● WORK TO BE COMPLETED
Start at the first record below and retype through the last, exactly.
━━━━━━━━━━━━━━━━━━━━
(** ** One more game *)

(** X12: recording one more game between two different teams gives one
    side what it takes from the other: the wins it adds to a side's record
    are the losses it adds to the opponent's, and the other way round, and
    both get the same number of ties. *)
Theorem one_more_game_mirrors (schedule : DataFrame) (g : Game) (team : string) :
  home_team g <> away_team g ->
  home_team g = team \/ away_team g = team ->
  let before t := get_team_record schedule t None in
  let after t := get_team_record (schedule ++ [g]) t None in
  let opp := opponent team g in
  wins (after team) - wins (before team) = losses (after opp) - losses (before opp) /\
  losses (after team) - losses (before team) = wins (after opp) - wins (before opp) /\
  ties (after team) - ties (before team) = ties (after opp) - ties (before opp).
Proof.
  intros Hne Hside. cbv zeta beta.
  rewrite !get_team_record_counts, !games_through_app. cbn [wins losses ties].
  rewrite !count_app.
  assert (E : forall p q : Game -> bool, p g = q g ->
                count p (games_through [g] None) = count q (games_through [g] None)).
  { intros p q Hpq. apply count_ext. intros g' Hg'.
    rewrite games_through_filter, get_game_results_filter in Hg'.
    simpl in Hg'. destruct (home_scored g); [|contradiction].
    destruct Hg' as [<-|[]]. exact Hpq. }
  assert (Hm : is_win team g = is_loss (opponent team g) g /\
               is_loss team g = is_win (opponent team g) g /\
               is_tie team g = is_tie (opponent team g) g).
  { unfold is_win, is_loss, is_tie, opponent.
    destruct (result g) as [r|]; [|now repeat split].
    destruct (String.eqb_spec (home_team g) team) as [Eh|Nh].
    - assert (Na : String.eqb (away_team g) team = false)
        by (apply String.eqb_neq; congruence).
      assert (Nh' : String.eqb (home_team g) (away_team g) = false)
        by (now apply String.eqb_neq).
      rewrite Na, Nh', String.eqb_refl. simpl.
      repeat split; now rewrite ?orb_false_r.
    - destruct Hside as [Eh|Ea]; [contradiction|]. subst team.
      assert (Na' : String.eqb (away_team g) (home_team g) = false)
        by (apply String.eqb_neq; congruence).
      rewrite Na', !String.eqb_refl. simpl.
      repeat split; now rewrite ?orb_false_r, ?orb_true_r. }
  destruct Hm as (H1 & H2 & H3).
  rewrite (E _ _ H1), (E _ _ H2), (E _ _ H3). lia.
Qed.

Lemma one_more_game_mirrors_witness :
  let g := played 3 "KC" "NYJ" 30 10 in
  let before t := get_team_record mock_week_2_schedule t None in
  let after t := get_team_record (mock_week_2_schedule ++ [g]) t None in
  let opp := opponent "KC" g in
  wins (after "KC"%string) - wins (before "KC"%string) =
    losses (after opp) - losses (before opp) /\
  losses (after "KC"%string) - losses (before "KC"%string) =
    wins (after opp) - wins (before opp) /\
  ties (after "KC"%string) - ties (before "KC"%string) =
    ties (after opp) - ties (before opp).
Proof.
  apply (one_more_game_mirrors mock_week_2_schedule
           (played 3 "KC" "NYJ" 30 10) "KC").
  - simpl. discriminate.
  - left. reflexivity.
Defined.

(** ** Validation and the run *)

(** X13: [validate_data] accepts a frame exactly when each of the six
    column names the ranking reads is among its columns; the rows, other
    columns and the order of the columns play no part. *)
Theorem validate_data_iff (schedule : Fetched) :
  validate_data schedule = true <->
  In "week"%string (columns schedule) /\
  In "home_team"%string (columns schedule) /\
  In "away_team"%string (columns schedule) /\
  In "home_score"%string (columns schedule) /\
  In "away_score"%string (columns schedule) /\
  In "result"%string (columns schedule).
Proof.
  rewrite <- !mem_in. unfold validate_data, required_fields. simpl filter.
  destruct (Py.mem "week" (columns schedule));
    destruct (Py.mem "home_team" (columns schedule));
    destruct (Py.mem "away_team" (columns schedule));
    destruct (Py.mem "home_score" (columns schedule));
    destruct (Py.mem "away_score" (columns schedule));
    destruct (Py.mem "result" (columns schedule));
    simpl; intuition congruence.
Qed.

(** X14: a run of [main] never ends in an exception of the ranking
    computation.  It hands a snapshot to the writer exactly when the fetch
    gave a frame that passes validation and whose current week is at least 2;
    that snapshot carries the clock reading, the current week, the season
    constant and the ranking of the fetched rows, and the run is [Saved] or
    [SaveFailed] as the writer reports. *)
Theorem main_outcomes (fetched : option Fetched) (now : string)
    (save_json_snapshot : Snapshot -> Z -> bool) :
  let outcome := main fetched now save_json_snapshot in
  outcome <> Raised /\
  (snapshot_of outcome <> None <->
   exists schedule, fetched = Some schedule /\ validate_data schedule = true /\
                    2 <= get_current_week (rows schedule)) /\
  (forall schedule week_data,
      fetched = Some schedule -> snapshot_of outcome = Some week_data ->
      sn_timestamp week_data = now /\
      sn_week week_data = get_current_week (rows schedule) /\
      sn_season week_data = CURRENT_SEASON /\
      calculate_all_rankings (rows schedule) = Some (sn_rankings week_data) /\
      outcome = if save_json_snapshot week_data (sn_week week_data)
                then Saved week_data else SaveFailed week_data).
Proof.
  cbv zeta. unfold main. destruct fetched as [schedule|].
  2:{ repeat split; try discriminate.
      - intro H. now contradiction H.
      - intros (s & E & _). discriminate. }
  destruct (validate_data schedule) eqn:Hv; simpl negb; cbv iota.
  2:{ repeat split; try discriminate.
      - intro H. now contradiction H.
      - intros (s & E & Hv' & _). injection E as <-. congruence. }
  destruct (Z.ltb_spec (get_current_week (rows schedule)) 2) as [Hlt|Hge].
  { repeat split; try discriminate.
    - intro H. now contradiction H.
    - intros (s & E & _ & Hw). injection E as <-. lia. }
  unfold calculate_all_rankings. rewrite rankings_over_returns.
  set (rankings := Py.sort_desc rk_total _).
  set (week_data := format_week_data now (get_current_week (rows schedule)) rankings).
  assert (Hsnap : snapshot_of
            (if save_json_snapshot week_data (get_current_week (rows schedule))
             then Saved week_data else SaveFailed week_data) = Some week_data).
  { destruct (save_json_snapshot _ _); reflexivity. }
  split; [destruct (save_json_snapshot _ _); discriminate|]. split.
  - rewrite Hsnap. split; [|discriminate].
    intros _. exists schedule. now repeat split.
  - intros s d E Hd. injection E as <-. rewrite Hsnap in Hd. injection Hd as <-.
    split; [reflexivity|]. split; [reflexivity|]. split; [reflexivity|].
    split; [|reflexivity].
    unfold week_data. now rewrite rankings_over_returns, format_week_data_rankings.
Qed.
━━━━━━━━━━━━━━━━━━━━
● TASK RESPONSE
(** ** One more game *)

(** X12: recording one more game between two different teams gives one
    side what it takes from the other: the wins it adds to a side's record
    are the losses it adds to the opponent's, and the other way round, and
    both get the same number of ties. *)
Theorem one_more_game_mirrors (schedule : DataFrame) (g : Game) (team : string) :
  home_team g <> away_team g ->
  home_team g = team \/ away_team g = team ->
  let before t := get_team_record schedule t None in
  let after t := get_team_record (schedule ++ [g]) t None in
  let opp := opponent team g in
  wins (after team) - wins (before team) = losses (after opp) - losses (before opp) /\
  losses (after team) - losses (before team) = wins (after opp) - wins (before opp) /\
  ties (after team) - ties (before team) = ties (after opp) - ties (before opp).
Proof.
  intros Hne Hside. cbv zeta beta.
  rewrite !get_team_record_counts, !games_through_app. cbn [wins losses ties].
  rewrite !count_app.
  assert (E : forall p q : Game -> bool, p g = q g ->
                count p (games_through [g] None) = count q (games_through [g] None)).
  { intros p q Hpq. apply count_ext. intros g' Hg'.
    rewrite games_through_filter, get_game_results_filter in Hg'.
    simpl in Hg'. destruct (home_scored g); [|contradiction].
    destruct Hg' as [<-|[]]. exact Hpq. }
  assert (Hm : is_win team g = is_loss (opponent team g) g /\
               is_loss team g = is_win (opponent team g) g /\
               is_tie team g = is_tie (opponent team g) g).
  { unfold is_win, is_loss, is_tie, opponent.
    destruct (result g) as [r|]; [|now repeat split].
    destruct (String.eqb_spec (home_team g) team) as [Eh|Nh].
    - assert (Na : String.eqb (away_team g) team = false)
        by (apply String.eqb_neq; congruence).
      assert (Nh' : String.eqb (home_team g) (away_team g) = false)
        by (now apply String.eqb_neq).
      rewrite Na, Nh', String.eqb_refl. simpl.
      repeat split; now rewrite ?orb_false_r.
    - destruct Hside as [Eh|Ea]; [contradiction|]. subst team.
      assert (Na' : String.eqb (away_team g) (home_team g) = false)
        by (apply String.eqb_neq; congruence).
      rewrite Na', !String.eqb_refl. simpl.
      repeat split; now rewrite ?orb_false_r, ?orb_true_r. }
  destruct Hm as (H1 & H2 & H3).
  rewrite (E _ _ H1), (E _ _ H2), (E _ _ H3). lia.
Qed.

Lemma one_more_game_mirrors_witness :
  let g := played 3 "KC" "NYJ" 30 10 in
  let before t := get_team_record mock_week_2_schedule t None in
  let after t := get_team_record (mock_week_2_schedule ++ [g]) t None in
  let opp := opponent "KC" g in
  wins (after "KC"%string) - wins (before "KC"%string) =
    losses (after opp) - losses (before opp) /\
  losses (after "KC"%string) - losses (before "KC"%string) =
    wins (after opp) - wins (before opp) /\
  ties (after "KC"%string) - ties (before "KC"%string) =
    ties (after opp) - ties (before opp).
Proof.
  apply (one_more_game_mirrors mock_week_2_schedule
           (played 3 "KC" "NYJ" 30 10) "KC").
  - simpl. discriminate.
  - left. reflexivity.
Defined.

(** ** Validation and the run *)

(** X13: [validate_data] accepts a frame exactly when each of the six
    column names the ranking reads is among its columns; the rows, other
    columns and the order of the columns play no part. *)
Theorem validate_data_iff (schedule : Fetched) :
  validate_data schedule = true <->
  In "week"%string (columns schedule) /\
  In "home_team"%string (columns schedule) /\
  In "away_team"%string (columns schedule) /\
  In "home_score"%string (columns schedule) /\
  In "away_score"%string (columns schedule) /\
  In "result"%string (columns schedule).
Proof.
  rewrite <- !mem_in. unfold validate_data, required_fields. simpl filter.
  destruct (Py.mem "week" (columns schedule));
    destruct (Py.mem "home_team" (columns schedule));
    destruct (Py.mem "away_team" (columns schedule));
    destruct (Py.mem "home_score" (columns schedule));
    destruct (Py.mem "away_score" (columns schedule));
    destruct (Py.mem "result" (columns schedule));
    simpl; intuition congruence.
Qed.

(** X14: a run of [main] never ends in an exception of the ranking
    computation.  It hands a snapshot to the writer exactly when the fetch
    gave a frame that passes validation and whose current week is at least 2;
    that snapshot carries the clock reading, the current week, the season
    constant and the ranking of the fetched rows, and the run is [Saved] or
    [SaveFailed] as the writer reports. *)
Theorem main_outcomes (fetched : option Fetched) (now : string)
    (save_json_snapshot : Snapshot -> Z -> bool) :
  let outcome := main fetched now save_json_snapshot in
  outcome <> Raised /\
  (snapshot_of outcome <> None <->
   exists schedule, fetched = Some schedule /\ validate_data schedule = true /\
                    2 <= get_current_week (rows schedule)) /\
  (forall schedule week_data,
      fetched = Some schedule -> snapshot_of outcome = Some week_data ->
      sn_timestamp week_data = now /\
      sn_week week_data = get_current_week (rows schedule) /\
      sn_season week_data = CURRENT_SEASON /\
      calculate_all_rankings (rows schedule) = Some (sn_rankings week_data) /\
      outcome = if save_json_snapshot week_data (sn_week week_data)
                then Saved week_data else SaveFailed week_data).
Proof.
  cbv zeta. unfold main. destruct fetched as [schedule|].
  2:{ repeat split; try discriminate.
      - intro H. now contradiction H.
      - intros (s & E & _). discriminate. }
  destruct (validate_data schedule) eqn:Hv; simpl negb; cbv iota.
  2:{ repeat split; try discriminate.
      - intro H. now contradiction H.
      - intros (s & E & Hv' & _). injection E as <-. congruence. }
  destruct (Z.ltb_spec (get_current_week (rows schedule)) 2) as [Hlt|Hge].
  { repeat split; try discriminate.
    - intro H. now contradiction H.
    - intros (s & E & _ & Hw). injection E as <-. lia. }
  unfold calculate_all_rankings. rewrite rankings_over_returns.
  set (rankings := Py.sort_desc rk_total _).
  set (week_data := format_week_data now (get_current_week (rows schedule)) rankings).
  assert (Hsnap : snapshot_of
            (if save_json_snapshot week_data (get_current_week (rows schedule))
             then Saved week_data else SaveFailed week_data) = Some week_data).
  { destruct (save_json_snapshot _ _); reflexivity. }
  split; [destruct (save_json_snapshot _ _); discriminate|]. split.
  - rewrite Hsnap. split; [|discriminate].
    intros _. exists schedule. now repeat split.
  - intros s d E Hd. injection E as <-. rewrite Hsnap in Hd. injection Hd as <-.
    split; [reflexivity|]. split; [reflexivity|]. split; [reflexivity|].
    split; [|reflexivity].
    unfold week_data. now rewrite rankings_over_returns, format_week_data_rankings.
Qed.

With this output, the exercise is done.